[Stored items]

(* ===== verification/Powerest.v ===== *)
(** * Marginal power of a pod: pkg/scheduler/powerest

    The resource demand read out of a pod spec as decoded JSON, its quantity
    parsers, and the estimate of the watts the pod would add to a node. The
    estimate's [Explanation] text is left out. *)

From Stdlib Require Import DecimalString.
From S2P Require Import Prelude GoString GoFloat FloatFacts Json Resources.

#[local] Open Scope string_scope.
#[local] Set Warnings "-register-all".

(** ** Types *)

(** src/pkg/scheduler/powerest/types.go:13-21 [PodDemand] *)
Record PodDemand := {
  CPUCores : float64;
  MemoryBytes : float64;
  GPUCount : float64;
  GPUVendor : string;
  WorkloadClass : string
}.

(** src/pkg/scheduler/powerest/types.go:23-37 [NodePowerProfile] *)
Record NodePowerProfile := {
  npp_CPUTotalCores : Z;
  npp_CPUSockets : Z;
  npp_CPUMaxWattsTotal : float64;
  npp_GPUCount : Z;
  npp_GPUMaxWattsPerGPU : float64;
  npp_HasGPU : bool
}.

(** src/pkg/scheduler/powerest/types.go:39-46 [MarginalEstimate] *)
Record MarginalEstimate := {
  DeltaCPUWatts : float64;
  DeltaGPUWatts : float64;
  DeltaTotalWatts : float64
}.

(** src/pkg/scheduler/powerest/types.go:48-70 [Coefficients] *)
Record Coefficients := {
  CPUUtilCoeff : float64;
  MemPowerCoeff : float64;
  MemPowerCap : float64;
  GPUUtilCoeffStandard : float64;
  GPUUtilCoeffPerformance : float64;
  CPUWattsPerCoreFallback : float64;
  GPUMaxWattsFallbackNVIDIA : float64;
  GPUMaxWattsFallbackAMD : float64;
  GPUMaxWattsFallbackGeneric : float64
}.

(** src/pkg/scheduler/powerest/types.go:72-86 [DefaultCoefficients] *)
Definition DefaultCoefficients : Coefficients := {|
  CPUUtilCoeff := flit 7 10;
  MemPowerCoeff := flit 1 100;
  MemPowerCap := flit 13 10;
  GPUUtilCoeffStandard := flit 65 100;
  GPUUtilCoeffPerformance := flit 85 100;
  CPUWattsPerCoreFallback := flit 35 10;
  GPUMaxWattsFallbackNVIDIA := fofZ 350;
  GPUMaxWattsFallbackAMD := fofZ 400;
  GPUMaxWattsFallbackGeneric := fofZ 350
|}.

(** ** Parsing quantities *)

(** The loop of [parseFloat]; [None] is the error.
    src/pkg/scheduler/powerest/extract.go:264-284 [result] *)
Fixpoint parseFloat_loop (cs : list (option ascii)) (result : float64) (decimal : bool) (divisor : float64)
    : option float64 :=
  match cs with
  | [] => Some result
  | c :: rest =>
      match c with
      | Some c =>
          if Ascii.eqb c "." then
            if decimal then None else parseFloat_loop rest result true divisor
          else if negb (is_digit c) then None
          else
            let d := fofZ (Z.of_N (byte_of c) - 48) in
            if decimal then
              let divisor := fmul divisor (fofZ 10) in
              parseFloat_loop rest (fadd result (fdiv d divisor)) decimal divisor
            else parseFloat_loop rest (fadd (fmul result (fofZ 10)) d) decimal divisor
      | None => None
      end
  end.

(** src/pkg/scheduler/powerest/extract.go:257-287 [parseFloat] *)
Definition parseFloat (s : string) : option float64 :=
  if String.eqb s "" then None
  else parseFloat_loop (runes (list_ascii_of_string s)) fzero false fone.

(** src/pkg/scheduler/powerest/extract.go:184-203 [parseQuantityString] *)
Definition parseQuantityString (s : string) : float64 :=
  let s := TrimSpace s in
  if String.eqb s "" then fzero
  else if HasSuffix s "m" then
    match parseFloat (TrimSuffix s "m") with
    | None => fzero
    | Some v => fdiv v (fofZ 1000)
    end
  else match parseFloat s with None => fzero | Some v => v end.

(** src/pkg/scheduler/powerest/extract.go:168-182 [parseQuantity] *)
Definition parseQuantity (raw : json) : float64 :=
  match raw with
  | JNum v => v
  | JInt v => fofZ v
  | JStr v => parseQuantityString v
  | _ => fzero
  end.

(** src/pkg/scheduler/powerest/extract.go:226-238 [multipliers] *)
Definition multipliers : list (string * float64) :=
  [("Ti", fofZ (1024 * 1024 * 1024 * 1024)); ("Gi", fofZ (1024 * 1024 * 1024)); ("Mi", fofZ (1024 * 1024));
   ("Ki", fofZ 1024); ("T", fofZ 1000000000000); ("G", fofZ 1000000000); ("M", fofZ 1000000); ("K", fofZ 1000)].

Fixpoint parseMemory_loop (ms : list (string * float64)) (s : string) : float64 :=
  match ms with
  | [] => match parseFloat s with None => fzero | Some v => v end
  | (suffix, mult) :: rest =>
      if HasSuffix s suffix then
        match parseFloat (TrimSuffix s suffix) with
        | None => fzero
        | Some v => fmul v mult
        end
      else parseMemory_loop rest s
  end.

(** src/pkg/scheduler/powerest/extract.go:221-255 [parseMemoryString] *)
Definition parseMemoryString (s : string) : float64 :=
  let s := TrimSpace s in
  if String.eqb s "" then fzero else parseMemory_loop multipliers s.

(** src/pkg/scheduler/powerest/extract.go:205-219 [parseMemoryQuantity] *)
Definition parseMemoryQuantity (raw : json) : float64 :=
  match raw with
  | JNum v => v
  | JInt v => fofZ v
  | JStr v => parseMemoryString v
  | _ => fzero
  end.

(** ** Reading a pod *)

(** Requests before limits: the first section whose value is positive. *)
Fixpoint firstPositive (parse : json -> float64) (resources : list (string * json)) (key : string)
    (sections : list string) : float64 :=
  match sections with
  | [] => fzero
  | section :: rest =>
      match asObj (jget resources section) with
      | None => firstPositive parse resources key rest
      | Some sec =>
          match jget sec key with
          | None => firstPositive parse resources key rest
          | Some raw =>
              let v := parse raw in
              if flt fzero v then v else firstPositive parse resources key rest
          end
      end
  end.

(** src/pkg/scheduler/powerest/extract.go:78-96 [extractQuantityCores] *)
Definition extractQuantityCores (resources : list (string * json)) (key : string) : float64 :=
  firstPositive parseQuantity resources key ["requests"; "limits"].
(* ===== verification/Scheduler.v ===== *)
(** * The scheduler extender: cmd/scheduler/main.go

    Filter and prioritize over the cached twin and hardware maps. A request is
    decoded JSON ([json] of Powerest); the HTTP layer, metrics and log lines
    are left out. A Go map is a [gmap]; a float sum over a map runs over the
    list of its values in the order of this run. [now] is the clock of the
    request and [parseTime] is [time.Parse(time.RFC3339, .)] in nanoseconds
    since the zero time, at which [IsZero] holds. *)

From S2P Require Import Prelude GoString GoFloat FloatFacts Json Api Crd Resources Powerest TtlCache.

#[local] Open Scope string_scope.

(** ** Types *)

(** src/cmd/scheduler/main.go:136-148 [nodeHWInfo] *)
Record nodeHWInfo := {
  hi_GPUPresent : bool;
  hi_GPUCount : Z;
  hi_CPUTotalCores : Z;
  hi_CPUSockets : Z;
  hi_CPUMaxWattsTotal : float64;
  hi_GPUMaxWattsPerGPU : float64;
  hi_CPUModel : string;
  hi_GPUModel : string;
  hi_GPUVendor : string;
  hi_MemoryBytes : Z
}.

(** The twin status fields the extender reads.
    src/pkg/api/types.go:200-222 [NodeTwinStatus] *)
Record NodeTwinStatus := {
  nts_SchedulableClass : string;
  nts_PowerMeasurement : option PowerMeasurement;
  nts_PowerHeadroomScore : float64;
  nts_CoolingStressScore : float64;
  nts_PsuStressScore : float64;
  nts_EffectiveCapState : CapState;
  nts_EstimatedPUE : float64;
  nts_LastUpdated : Z
}.

(** src/cmd/scheduler/main.go:162-171 [NodeItem, NodeMeta] *)
Record NodeItem := { ni_Name : string; ni_Labels : option (gmap string string) }.

(** src/cmd/scheduler/main.go:150-155 [ExtenderArgs] *)
Record ExtenderArgs := {
  ea_Pod : json;
  ea_Nodes : option (list NodeItem);
  ea_NodeNames : option (list string)
}.

(** src/cmd/scheduler/main.go:177-183 [ExtenderFilterResult] *)
Record ExtenderFilterResult := {
  fr_Nodes : option (list NodeItem);
  fr_NodeNames : option (list string);
  fr_FailedNodes : gmap string string
}.

(** src/cmd/scheduler/main.go:188-192 [HostPriority] *)
Record HostPriority := { hp_Host : string; hp_Score : Z }.

(** The process configuration read from the environment.
    src/cmd/scheduler/main.go:65-79 [twinStateCacheTTL, twinStalenessThreshold, marginalCoeff] *)
Record Config := {
  twinStateCacheTTL : Z;
  twinStalenessThreshold : Z;
  marginalCoeff : Coefficients
}.

(** ** The pod *)

(** The annotations a decoded pod has; a member that is not a string decodes
    to the empty one. *)
Definition podAnnotations (pod : json) : option (list (string * json)) :=
  m ← asObj (Some pod); md ← asObj (jget m "metadata"); asObj (jget md "annotations").

(** src/cmd/scheduler/main.go:520-529 [podWorkloadClass] *)
Definition podWorkloadClass (pod : json) : string :=
  match podAnnotations pod with
  | Some ann =>
      let v := asStr (jget ann "joulie.io/workload-class") in
      if negb (String.eqb v "") then v else "standard"
  | None => "standard"
  end.

(** ** Staleness *)

Section Staleness.
Context (cfg : Config) (now : Z).

(** src/cmd/scheduler/main.go:910-916 [isTwinStale] *)
Definition isTwinStale (ts : NodeTwinStatus) : bool :=
  if (nts_LastUpdated ts =? 0)%Z then true
  else (twinStalenessThreshold cfg <? sat64 (now - nts_LastUpdated ts))%Z.

(** src/cmd/scheduler/main.go:488-505 [shouldFilterNode] *)
Definition shouldFilterNode (nodeName : string) (states : gmap string NodeTwinStatus)
    (labels : option (gmap string string)) (isPerformance : bool) : string :=
  if negb isPerformance then ""
  else if match states !! nodeName with
          | Some state => String.eqb (nts_SchedulableClass state) "eco" ||
                          String.eqb (nts_SchedulableClass state) "draining"
          | None => false
          end then "joulie: performance pod rejected from eco/draining node"
  else if match labels with
          | Some labels => String.eqb (get_str labels "joulie.io/power-profile") "eco"
          | None => false
          end then "joulie: performance pod rejected from eco node (label fallback)"
  else "".

(** One candidate of the filter loop: passed, or failed with the reason. *)
Definition filterStep {A} (name : A -> string) (reason : A -> string)
    (acc : list A * gmap string string) (node : A) : list A * gmap string string :=
  let r := reason node in
  if negb (String.eqb r "") then (acc.1, <[name node := r]> acc.2) else (acc.1 ++ [node], acc.2)%list.

(** src/cmd/scheduler/main.go:437-486 [filterNodes] *)
Definition filterNodes (states : gmap string NodeTwinStatus) (args : ExtenderArgs) : ExtenderFilterResult :=
  let isPerformance := String.eqb (podWorkloadClass (ea_Pod args)) "performance" in
  match ea_Nodes args with
  | Some items =>
      let '(passed, failed) :=
        foldl (filterStep ni_Name (fun n => shouldFilterNode (ni_Name n) states (ni_Labels n) isPerformance))
          ([], ∅) items in
      {| fr_Nodes := Some passed; fr_NodeNames := None; fr_FailedNodes := failed |}
  | None =>
      match ea_NodeNames args with
      | Some names =>
          let '(passed, failed) :=
            foldl (filterStep id (fun n => shouldFilterNode n states None isPerformance)) ([], ∅) names in
          {| fr_Nodes := None; fr_NodeNames := Some passed; fr_FailedNodes := failed |}
      | None => {| fr_Nodes := None; fr_NodeNames := None; fr_FailedNodes := ∅ |}
      end
  end.

(** ** Scores *)

(** src/cmd/scheduler/main.go:584-586 [maxExtenderPriority] *)
Definition maxExtenderPriority : Z := 10.

(** Go's integer division truncates towards zero.
    src/cmd/scheduler/main.go:588-596 [extenderPriority] *)
Definition extenderPriority (score : Z) : Z :=
  Z.quot (wrap64 (wrap64 (score * maxExtenderPriority) + 50)) 100.

(** src/cmd/scheduler/main.go:598-616 [computeClusterTrend] *)
Definition computeClusterTrend (states : list NodeTwinStatus) : float64 :=
  let '(total, count) :=
    foldl (fun '(total, count) s =>
      if isTwinStale s then (total, count)
      else match nts_PowerMeasurement s with
           | Some pm => (fadd total (pm_PowerTrendWPerMin pm), fadd count fone)
           | None => (total, count)
           end) (fzero, fzero) states in
  if feq count fzero then fzero else total.

(** src/cmd/scheduler/main.go:618-632 [computePerfPressure] *)
Definition computePerfPressure (states : list NodeTwinStatus) : float64 :=
  let '(total, count) :=
    foldl (fun '(total, count) s =>
      if String.eqb (nts_SchedulableClass s) "performance" && negb (isTwinStale s)
      then (fadd total (fsub (fofZ 100) (nts_PowerHeadroomScore s)), fadd count fone)
      else (total, count)) (fzero, fzero) states in
  if feq count fzero then fzero else fdiv total count.

(** src/cmd/scheduler/main.go:719-733 [hwInfoToProfile] *)
Definition hwInfoToProfile (hw : nodeHWInfo) : NodePowerProfile := {|
  npp_CPUTotalCores := hi_CPUTotalCores hw;
  npp_CPUSockets := hi_CPUSockets hw;
  npp_CPUMaxWattsTotal := hi_CPUMaxWattsTotal hw;
  npp_GPUCount := hi_GPUCount hw;
  npp_GPUMaxWattsPerGPU := hi_GPUMaxWattsPerGPU hw;
  npp_HasGPU := hi_GPUPresent hw |}.

(** src/cmd/scheduler/main.go:681-691 [trendBonus] *)
Definition trendBonus (powerTrendWPerMin clusterTrend : float64) : float64 :=
  if negb (feq powerTrendWPerMin fzero) then
    let trendScale := if flt (fofZ 500) (fabs clusterTrend) then fofZ 2 else fofZ 6 in
    fneg (fmax (fofZ (-25)) (fmin (fofZ 25) (fdiv powerTrendWPerMin trendScale)))
  else fzero.

(** src/cmd/scheduler/main.go:657-666 [podMarginalW] *)
Definition podMarginal (nodeName : string) (hwInfo : gmap string nodeHWInfo) (podDemand : option PodDemand)
    : float64 :=
  match podDemand, hwInfo !! nodeName with
  | Some d, Some hw => DeltaTotalWatts (EstimateMarginalImpact d (Some (hwInfoToProfile hw)) (marginalCoeff cfg))
  | _, _ => fzero
  end.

§ Task to carry out
Copy out the range of lines above starting at the line with "npp_GPUMaxWattsPerGPU : float64;" and ending at the line with "if decimal then None", exactly and including both.

§ Response to this task
  npp_GPUMaxWattsPerGPU : float64;
  npp_HasGPU : bool
}.

(** src/pkg/scheduler/powerest/types.go:39-46 [MarginalEstimate] *)
Record MarginalEstimate := {
  DeltaCPUWatts : float64;
  DeltaGPUWatts : float64;
  DeltaTotalWatts : float64
}.

(** src/pkg/scheduler/powerest/types.go:48-70 [Coefficients] *)
Record Coefficients := {
  CPUUtilCoeff : float64;
  MemPowerCoeff : float64;
  MemPowerCap : float64;
  GPUUtilCoeffStandard : float64;
  GPUUtilCoeffPerformance : float64;
  CPUWattsPerCoreFallback : float64;
  GPUMaxWattsFallbackNVIDIA : float64;
  GPUMaxWattsFallbackAMD : float64;
  GPUMaxWattsFallbackGeneric : float64
}.

(** src/pkg/scheduler/powerest/types.go:72-86 [DefaultCoefficients] *)
Definition DefaultCoefficients : Coefficients := {|
  CPUUtilCoeff := flit 7 10;
  MemPowerCoeff := flit 1 100;
  MemPowerCap := flit 13 10;
  GPUUtilCoeffStandard := flit 65 100;
  GPUUtilCoeffPerformance := flit 85 100;
  CPUWattsPerCoreFallback := flit 35 10;
  GPUMaxWattsFallbackNVIDIA := fofZ 350;
  GPUMaxWattsFallbackAMD := fofZ 400;
  GPUMaxWattsFallbackGeneric := fofZ 350
|}.

(** ** Parsing quantities *)

(** The loop of [parseFloat]; [None] is the error.
    src/pkg/scheduler/powerest/extract.go:264-284 [result] *)
Fixpoint parseFloat_loop (cs : list (option ascii)) (result : float64) (decimal : bool) (divisor : float64)
    : option float64 :=
  match cs with
  | [] => Some result
  | c :: rest =>
      match c with
      | Some c =>
          if Ascii.eqb c "." then
            if decimal then None else parseFloat_loop rest result true divisor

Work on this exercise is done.